На душе у Демьяна было торжественно и… весело: вот он выйдет сейчас из стен тюрьмы, услышит, как на рассвете, встречая восход солнца, щебечут птицы… во всем мире щебечут. И, видать, велик он, этот весь мир, если такой силой отзванивал он в Демьяновом сердце…
— На выход стройся! — донеслась из коридора команда.
3
Семьдесят восемь заключенных вскочили с пола, заговорили, засуетились, торопясь стать в строй, как на поверку, как и надлежит гренадерам–гвардейцам.
На минутку, — нет, на один миг сердце сжалось в комок и холодную льдинку, где–то там, в самой глубине души, таились отчаяние и страх: ужас перед неотвратимостью будущего, предвещавшего только одно — смерть! Да, смерть, скорую и безвременную.
Но Демьян не поддался леденящему чувству страха перед смертью и быстро вскочил на ноги. Бритву он швырнул на каменный пол: теперь она уже была не нужна. Бритва звякнула и разлетелась пополам: она была из добротной, закаленной, золлингеновской стали. Видно, старый Брыль отдал товарищам самую лучшую свою бритву и теперь сам будет ходить по субботам к парикмахеру и платить по двадцать копеек, чтобы побриться на целую неделю.
Лампочка под сводами еще мерцала, но она уже не освещала камеру: сквозь круглые амбразуры вверху уже просачивался бледный предутренний свет. И при этом тусклом освещении семьдесят восемь подобий человеческих существ, выстроенных вдоль стен полукругом в два ряда, выглядели особенно жутко, походя на привидения с того света или толпу нищих. Их одежда, изорванная еще в дни боев на фронте, за эти три месяца лежания на влажном полу пришла в полную негодность: гимнастерки свисали жалкими клочками, на плечах, на месте бывших погон, зияли дырки; штаны у всех были протерты на коленях; у некоторых еще сохранились сапоги, у других — лишь истоптанные опорки, без голенищ, а иные и вовсе щеголяли босиком.
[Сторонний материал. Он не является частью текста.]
Lemma HasPrefix_spec (s p : string) :
  HasPrefix s p = true <-> exists q, s = p +:+ q.
Proof. apply prefix_spec. Qed.

Lemma index_cons (sub : string) (c : ascii) (s : string) :
  String.index 0 sub (String c s) =
  if String.prefix sub (String c s) then Some 0
  else match String.index 0 sub s with
       | Some n => Some (S n)
       | None => None
       end.
Proof. reflexivity. Qed.

Lemma index_Some_split (sub s : string) (m : nat) :
  String.index 0 sub s = Some m ->
  exists p q, s = p +:+ sub +:+ q /\ String.length p = m.
Proof.
  revert m. induction s as [|c s IH]; intros m.
  - simpl. destruct sub; [|discriminate]. intros [= <-]. exists "", "". auto.
  - rewrite index_cons. destruct (String.prefix sub (String c s)) eqn:Hp.
    + intros [= <-]. apply prefix_spec in Hp as [q Hq].
      exists "", q. auto.
    + destruct (String.index 0 sub s) as [k|]; [|discriminate].
      intros [= <-]. destruct (IH k eq_refl) as (p & q & -> & <-).
      exists (String c p), q. auto.
Qed.

Lemma index_None_split (sub s : string) :
  String.index 0 sub s = None -> ~ substring_of sub s.
Proof.
  induction s as [|c s IH].
  - simpl. destruct sub as [|d sub]; [discriminate|].
    intros _ (p & q & H). destruct p; discriminate.
  - rewrite index_cons.
    destruct (String.prefix sub (String c s)) eqn:Hp; [discriminate|].
    destruct (String.index 0 sub s) as [k|] eqn:Hi; [discriminate|].
    intros _ (p & q & H). destruct p as [|d p].
    + assert (String.prefix sub (String c s) = true) as Ht
        by (apply prefix_spec; exists q; exact H).
      congruence.
    + apply IH; [reflexivity|]. exists p, q. simpl in H. congruence.
Qed.

Lemma Contains_spec (s sub : string) :
  Contains s sub = true <-> substring_of sub s.
Proof.
  unfold Contains, Index.
  destruct (String.index 0 sub s) as [m|] eqn:Hi.
  - split; [intros _ | intros _; apply Z.leb_le; lia].
    destruct (index_Some_split _ _ _ Hi) as (p & q & H & _). exists p, q; exact H.
  - split; [discriminate|]. intros H. now apply index_None_split in Hi.
Qed.

Lemma substring_drop (p q : string) :
  String.substring (String.length p) (String.length q) (p +:+ q) = q.
Proof.
  induction p as [|c p IH]; simpl; [|exact IH].
  induction q as [|d q IHq]; simpl; [reflexivity|]. now rewrite IHq.
Qed.

Lemma substring_split (s : string) (n : nat) :
  n <= String.length s ->
  s = String.substring 0 n s +:+ String.substring n (String.length s - n) s.
Proof.
  revert n. induction s as [|c s IH]; intros n Hn; simpl in *.
  - destruct n; [reflexivity | lia].
  - destruct n as [|n]; simpl.
    + f_equal. specialize (IH 0 ltac:(lia)). simpl in IH.
      rewrite Nat.sub_0_r in IH.
      destruct s; simpl in *; [reflexivity|].
      injection IH as IH. now rewrite <- IH.
    + f_equal. apply IH. lia.
Qed.

Lemma HasSuffix_spec (s suf : string) :
  HasSuffix s suf = true <-> exists p, s = p +:+ suf.
Proof.
  unfold HasSuffix, slice_from, len. split.
  - intros H. apply andb_true_iff in H as [Hle Heq].
    apply Z.leb_le in Hle. apply String.eqb_eq in Heq.
    assert (Z.to_nat (Z.of_nat (String.length s) - Z.of_nat (String.length suf))
            = String.length s - String.length suf) as E by lia.
    rewrite E in Heq.
    exists (String.substring 0 (String.length s - String.length suf) s).
    pose proof (substring_split s (String.length s - String.length suf)
                  ltac:(lia)) as Hs.
    replace (String.length s - (String.length s - String.length suf))
      with (String.length suf) in Hs by lia.
    replace (String.length s - (String.length s - String.length suf))
      with (String.length suf) in Heq by lia.
    rewrite Heq in Hs. exact Hs.
  - intros [p ->]. rewrite length_append. apply andb_true_iff. split.
    + apply Z.leb_le. lia.
    + apply String.eqb_eq.
      replace (Z.to_nat _) with (String.length p) by lia.
      replace (String.length p + String.length suf - String.length p)
        with (String.length suf) by lia.
      apply substring_drop.
Qed.

End StringFacts.

(** ** Semantic-version precedence *)

Section SemverFacts.

Import Semver.

Lemma comparePrePart_refl (s : string) : comparePrePart s s = Eq.
Proof. unfold comparePrePart. now rewrite String.eqb_refl. Qed.

Lemma comparePreLoop_refl (l : nat) (parts : list string) :
  comparePreLoop l parts parts = Eq.
Proof.
  revert parts. induction l as [|l IH]; intros parts; simpl; [reflexivity|].
  now rewrite comparePrePart_refl.
Qed.

Lemma Compare_refl (v : Semver.Version) : Compare v v = Eq.
Proof.
  unfold Compare. rewrite !N.compare_refl.
  destruct (String.eqb (pre v) ""); simpl; [reflexivity|].
  apply comparePreLoop_refl.
Qed.

Lemma LessThan_irrefl (v : Semver.Version) : LessThan v v = false.
Proof. unfold LessThan. now rewrite Compare_refl. Qed.

End SemverFacts.

(** ** The finder *)

Section FinderFacts.

Import Version.

Variable Constraints : Type.
Variable NewConstraint : string -> option Constraints.
Variable Check : Constraints -> Semver.Version -> bool.

Lemma match_spec (v : Version) (os arch : string) :
  match_ v os arch = true <-> platform_match v os arch.
Proof.
  unfold match_, platform_match. induction (pkgs v) as [|p ps IH]; simpl.
  - split; [discriminate | intros (pkg & H & _); inversion H].
  - destruct (Contains (FileName p) os && Contains (FileName p) arch) eqn:E.
    + split; [intros _ | reflexivity]. exists p.
      apply andb_true_iff in E as [E1 E2].
      rewrite !Contains_spec in *. split; [left | auto].
    + rewrite IH. split.
      * intros (pkg & Hin & H). exists pkg. split; [now right | exact H].
      * intros (pkg & Hin & H1 & H2). inversion Hin; subst.
        -- rewrite <- !Contains_spec in *. rewrite H1, H2 in E. discriminate.
        -- exists pkg. auto.
Qed.

Lemma match_false (v : Version) (os arch : string) :
  match_ v os arch = false <-> ~ platform_match v os arch.
Proof.
  rewrite <- match_spec. destruct (match_ v os arch); split; congruence.
Qed.

Lemma scanDown_find (P : Version -> bool) (l : list Version) (n : nat) :
  scanDown P l n = List.find P (rev (take n l)).
Proof.
  induction n as [|i IH]; simpl; [reflexivity|].
  destruct (l !! i) as [v|] eqn:E.
  - rewrite (take_S_r _ _ _ E), rev_app_distr. simpl.
    destruct (P v); [reflexivity | exact IH].
  - apply lookup_ge_None in E.
    rewrite IH, !take_ge by lia. reflexivity.
Qed.

Lemma find_skip (P : Version -> bool) (l1 l2 : list Version) :
  (forall w, w ∈ l1 -> P w = false) ->
  List.find P (l1 ++ l2) = List.find P l2.
Proof.
  induction l1 as [|x l1 IH]; intros H; simpl; [reflexivity|].
  rewrite (H x) by left. apply IH. intros w Hw. apply H. now right.
Qed.

Lemma In_rev_elem (w : Version) (l : list Version) : In w (rev l) <-> w ∈ l.
Proof. rewrite <- in_rev. symmetry. apply list_elem_of_In. Qed.

(** The scan over the whole slice returns the last version that passes. *)
Lemma scanDown_last (P : Version -> bool) (below above : list Version)
  (v : Version) :
  P v = true -> (forall w, w ∈ above -> P w = false) ->
  scanDown P (below ++ v :: above) (length (below ++ v :: above)) = Some v.
Proof.
  intros Hv Habove. rewrite scanDown_find, take_ge by lia.
  rewrite rev_app_distr. simpl. rewrite <- app_assoc. simpl.
  rewrite find_skip.
  - simpl. now rewrite Hv.
  - intros w Hw. apply Habove. apply In_rev_elem, list_elem_of_In, Hw.
Qed.

Lemma scanDown_Some (P : Version -> bool) (l : list Version) (v : Version) :
  scanDown P l (length l) = Some v ->
  exists below above, l = below ++ v :: above /\ P v = true
                      /\ forall w, w ∈ above -> P w = false.
Proof.
  rewrite scanDown_find, take_ge by lia.
  induction l as [|x l IH] using rev_ind; simpl; [discriminate|].
  rewrite rev_app_distr. simpl. destruct (P x) eqn:E.
  - intros [= <-]. exists l, []. split; [reflexivity|].
    split; [exact E|]. intros w Hw. inversion Hw.
  - intros H. destruct (IH H) as (below & above & -> & Hv & Ha).
    exists below, (above ++ [x]). rewrite <- app_assoc. simpl.
    split; [reflexivity|]. split; [exact Hv|].
    intros w Hw. apply elem_of_app in Hw as [Hw|Hw]; [now apply Ha|].
    apply list_elem_of_singleton in Hw. now subst.
Qed.

Lemma scanDown_None (P : Version -> bool) (l : list Version) :
  scanDown P l (length l) = None <-> forall w, w ∈ l -> P w = false.
Proof.
  rewrite scanDown_find, take_ge by lia. split.
  - intros H w Hw. apply (find_none _ _ H). apply In_rev_elem, Hw.
  - intros H. destruct (List.find P (rev l)) as [v|] eqn:E; [|reflexivity].
    apply find_some in E as [Hin Hv].
    rewrite (H v) in Hv; [discriminate|]. apply In_rev_elem, Hin.
Qed.

Variable fdr : Finder.

Lemma latestLoop_scan (n : nat) :
  latestLoop fdr n = scanDown (passLatest fdr) (items fdr) n.
Proof.
  induction n as [|i IH]; simpl; [reflexivity|]. rewrite IH. reflexivity.
Qed.

Lemma exactLoop_scan (vname : string) (n : nat) :
  exactLoop fdr vname n = scanDown (passExact fdr vname) (items fdr) n.
Proof.
  induction n as [|i IH]; simpl; [reflexivity|]. rewrite IH. reflexivity.
Qed.

(** The constraint pass: the same scan, and the flag tells whether some
    visited version satisfied the constraint. *)
Lemma constraintLoop_scan (cs : Constraints) (n : nat) (b : bool) :
  constraintLoop Check fdr cs n b =
  match scanDown (passConstraint Check fdr cs) (items fdr) n with
  | Some v => (Some v, true)
  | None => (None, b || existsb (fun v => Check cs (sv v)) (take n (items fdr)))
  end.
Proof.
  revert b. induction n as [|i IH]; intros b; simpl.
  - now rewrite orb_false_r.
  - unfold passConstraint at 1.
    destruct (items fdr !! i) as [v|] eqn:E.
    + rewrite (take_S_r _ _ _ E), existsb_app. simpl.
      destruct (Check cs (sv v)) eqn:Ec; simpl.
      * destruct (match_ v (goos fdr) (goarch fdr)); [reflexivity|].
        rewrite IH. destruct (scanDown _ _ i); [reflexivity|].
        now rewrite !orb_true_r.
      * rewrite IH. destruct (scanDown _ _ i); [reflexivity|].
        now rewrite !orb_false_r.
    + apply lookup_ge_None in E. rewrite IH, !take_ge by lia. reflexivity.
Qed.

Lemma passExact_false (vname : string) (w : Version) :
  passExact fdr vname w = false <->
  (name w = vname -> ~ platform_match w (goos fdr) (goarch fdr)).
Proof.
  unfold passExact. rewrite andb_false_iff, String.eqb_neq, match_false.
  destruct (String.string_dec (name w) vname) as [E|E].
  - split; [intros [H|H] _; [contradiction | exact H]|].
    intros H. right. exact (H E).
  - split; [intros _ H; contradiction | intros _; left; exact E].
Qed.

Lemma passConstraint_false (cs : Constraints) (w : Version) :
  passConstraint Check fdr cs w = false <->
  (Check cs (sv w) = true -> ~ platform_match w (goos fdr) (goarch fdr)).
Proof.
  unfold passConstraint. rewrite andb_false_iff, match_false.
  destruct (Check cs (sv w)); intuition congruence.
Qed.

Lemma Find_latest : Find NewConstraint Check fdr Latest = findLatest fdr.
Proof. reflexivity. Qed.

Lemma Find_other (vname : string) :
  vname <> Latest ->
  Find NewConstraint Check fdr vname =
  match scanDown (passExact fdr vname) (items fdr) (length (items fdr)) with
  | Some v => Ok v
  | None =>
      match NewConstraint vname with
      | None => Err (VersionNotFoundError vname (goos fdr) (goarch fdr))
      | Some cs =>
          match scanDown (passConstraint Check fdr cs) (items fdr) (length (items fdr))
          with
          | Some v => Ok v
          | None =>
              if existsb (fun v => Check cs (sv v)) (items fdr)
              then Err (PackageNotFoundError (kind fdr) (goos fdr) (goarch fdr))
              else Err (VersionNotFoundError vname (goos fdr) (goarch fdr))
          end
      end
  end.
Proof.
  intros Hne. unfold Find. apply String.eqb_neq in Hne. rewrite Hne.
  rewrite exactLoop_scan. destruct (scanDown (passExact fdr vname) _ _); [reflexivity|].
  destruct (NewConstraint vname) as [cs|]; [|reflexivity].
  rewrite constraintLoop_scan, take_ge by lia.
  destruct (scanDown (passConstraint Check fdr cs) _ _); reflexivity.
Qed.

(** C3: [Find("latest")] walks the slice from its last version down and
    returns the first one with a package whose file name contains both the
    target OS and the target architecture; on an empty slice it fails with
    VersionNotFound for "latest", on a non-empty slice without any
    platform match with PackageNotFound for the configured kind, OS and
    architecture. *)
Theorem find_latest_selection :
  (items fdr = [] ->
   Find NewConstraint Check fdr "latest" =
   Err (VersionNotFoundError "latest" (goos fdr) (goarch fdr)))
  /\ (items fdr <> [] ->
      (forall v, v ∈ items fdr -> ~ platform_match v (goos fdr) (goarch fdr)) ->
      Find NewConstraint Check fdr "latest" =
      Err (PackageNotFoundError (kind fdr) (goos fdr) (goarch fdr)))
  /\ (forall below v above,
        items fdr = below ++ v :: above ->
        platform_match v (goos fdr) (goarch fdr) ->
        (forall w, w ∈ above -> ~ platform_match w (goos fdr) (goarch fdr)) ->
        Find NewConstraint Check fdr "latest" = Ok v).
Proof.
  change "latest" with Latest. rewrite Find_latest. unfold findLatest.
  rewrite latestLoop_scan. repeat split.
  - intros ->. reflexivity.
  - intros Hne Hno. destruct (items fdr) as [|x l] eqn:E; [congruence|].
    rewrite <- E in *. replace (length (items fdr) =? 0)%nat with false
      by (rewrite E; reflexivity).
    replace (scanDown (passLatest fdr) (items fdr) (length (items fdr))) with
      (@None Version); [reflexivity|].
    symmetry. apply scanDown_None. intros w Hw. now apply match_false, Hno.
  - intros below v above E Hv Habove. rewrite E.
    replace (length (below ++ v :: above) =? 0)%nat with false
      by (symmetry; apply Nat.eqb_neq; rewrite length_app; simpl; lia).
    rewrite scanDown_last; [reflexivity | now apply match_spec |].
    intros w Hw. now apply match_false, Habove.
Qed.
Вчера тюремное начальство доставило в каземат семьдесят восемь комплектов новехонького обмундирования: чтобы арестанты выглядели на суде, как и надлежит, опрятно и не осрамили бы тюрьмы российского революционного режима. Но новенькие гимнастерки, штаны и сапоги так и остались сваленными в кучу, в углу: арестанты отказались по–праздничному наряжаться, и каждый из них взял из комплекта лишь чистую нижнюю сорочку. Что же касается гимнастерок, брюк и сапог, то авиатехник Королевич, по поручению всех заключенных, посоветовал администрации отправить все это добро землячкам на позиции: там, в окопах, справная одежда больше нужна — зима была уже не за горами.
В каземат из коридора вошел сам начальник тюрьмы, за ним еще с полдесятка офицеров; охранники — желтые кирасиры Временного правительства и богдановцы Центральной рады — выстраивались шпалерами от двери и до самого выхода во двор.